Worth noting is also that no instruction manual is included with the BNF version of this quadcopter.
The low cost of the JJ-1000 is definitively reflected in the quadcopter itself. It’s a no-frills machine with an overwhelming impression of being just a piece of plastic with motors and a chip stuck into it. No landing gear or rubber feet, no battery door or on/off switch (the battery cable’s just hanging there) and no elaborate design or paint job. It even makes a kind of hollow, rattling sound flying. Still, it got every potential for great flight characteristics: Low weight, sturdy flat-tip propellers and bright easily-distinguishable LEDs.
The BNF version comes with this matching prop guard frame and the type of reusable box I love that offers excellent protection for the quadcopter and size-wise is just perfect for throwing into your backpack before heading outside.
Let’s now move on to the flight footage!
You know how some quadcopters are multi-purpose? They can be flown in different ways depending on the purpose or situation. Well, this is not one of those quadcopters. The JJ-1000 feels built for one thing and one thing only: crazy exhibition flying. This is not a machine for slow indoor flying or mounting a camera to, this is for zooming around and pulling off stunts. It wants to be free!
For me, flying with a v262 hobby-style transmitter, the JJ-1000 handles very well. I get four rates, of which the two lower feels a little slow (especially the yaw rate), the next is just right for me and the highest – 100% – makes the quadcopter amazingly zippy. But even at full speed I have never experienced the quadcopter behaving unpredictably or reacting inconsistently to commands. If you crash – which is likely considering the type of flying you will want to do with this quad – it’s most likely on you!
Regarding crashes I haven’t put mine through a lot of them, but the hits it’s taken it’s done so as a champ and I don’t mine’s unique: what I can gather from online discussion is that this quadcopter is quite durable.

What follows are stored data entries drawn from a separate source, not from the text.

(** X9: the product of two numbers with zero real components is zero in both
    components, for finite indeterminate components. *)
Theorem indeterminate_squares_to_zero (x1 y1 x2 y2 : float) :
  (x1 =? 0)%float = true -> (x2 =? 0)%float = true ->
  is_finite y1 = true -> is_finite y2 = true ->
  exists u v : float,
    __mul__ (make x1 y1) (VDual (make x2 y2)) = Ok (make u v) /\
    (u =? 0)%float = true /\ (v =? 0)%float = true.
Proof.
  rewrite !eqb_zero_SF. intros Hx1 Hx2 Hy1 Hy2.
  apply is_finite_SF in Hy1, Hy2.
  exists (x1 * x2)%float, (x1 * y2 + y1 * x2)%float. split; [reflexivity|].
  rewrite !eqb_zero_SF, add_spec, !mul_spec.
  destruct (Prim2SF x1) as [s1| | |]; try discriminate Hx1.
  destruct (Prim2SF x2) as [s2| | |]; try discriminate Hx2.
  split; [reflexivity|].
  pose proof (SFmul_zero_l (Prim2SF y2) s1 Hy2) as Ha.
  pose proof (SFmul_zero_r (Prim2SF y1) s2 Hy1) as Hb.
  unfold SF64add, SF64mul.
  destruct (SFmul prec emax (S754_zero s1) (Prim2SF y2)) as [sa| | |]; try discriminate Ha.
  destruct (SFmul prec emax (Prim2SF y1) (S754_zero s2)) as [sb| | |]; try discriminate Hb.
  destruct sa, sb; reflexivity.
Qed.

End Algebra.

(** ** Failures of the reading operations *)

Lemma mul_self_zero (a : float) :
  (a =? 0)%float = true -> (a * a =? 0)%float = true.
Proof.
  rewrite !eqb_zero_SF, mul_spec.
  destruct (Prim2SF a) as [s| | |]; try discriminate. reflexivity.
Qed.

Lemma eqb_zero_leb (a : float) :
  (a =? 0)%float = true -> (a <=? 0)%float = true.
Proof.
  rewrite eqb_zero_SF, leb_spec, Prim2SF_zero.
  destruct (Prim2SF a) as [s| | |]; try discriminate. destruct s; reflexivity.
Qed.

Lemma eqb_zero_not_nan (a : float) :
  (a =? 0)%float = true -> is_nan a = false.
Proof. intros Hz. eapply leb_not_nan, eqb_zero_leb, Hz. Qed.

I have a few minor criticisms regarding the JJ-1000’s flight characteristics: The battery cable is a little bit long and risk making contact with the propellers during flight, the uniform design and paint job makes it unusually hard to tell direction when flying in daytime and – for whatever reason – mine has something wonky going on in flip department (sometimes they’re really tight, sometimes their kind of sloppy resulting in loss in altitude). But these flaws are easy to look past and definitively not deal-breakers.
I was not able to test the headless mode or return to home function (possibly because it’s not supported by the transmitter I use), but I doubt you will be buying the quad for these features anyway.
In summation, the JJRC JJ-1000 is easy to recommend to anyone who likes stunts, aerobatics or general sport flying. If you’re a beginner, this might not be your ideal choice for learning the ropes. But for people into the hobby already owning a compatible transmitter and thereby able to get this bind-n-fly on the other hand, I have very little in terms of compelling arguments to abstain from this little beast.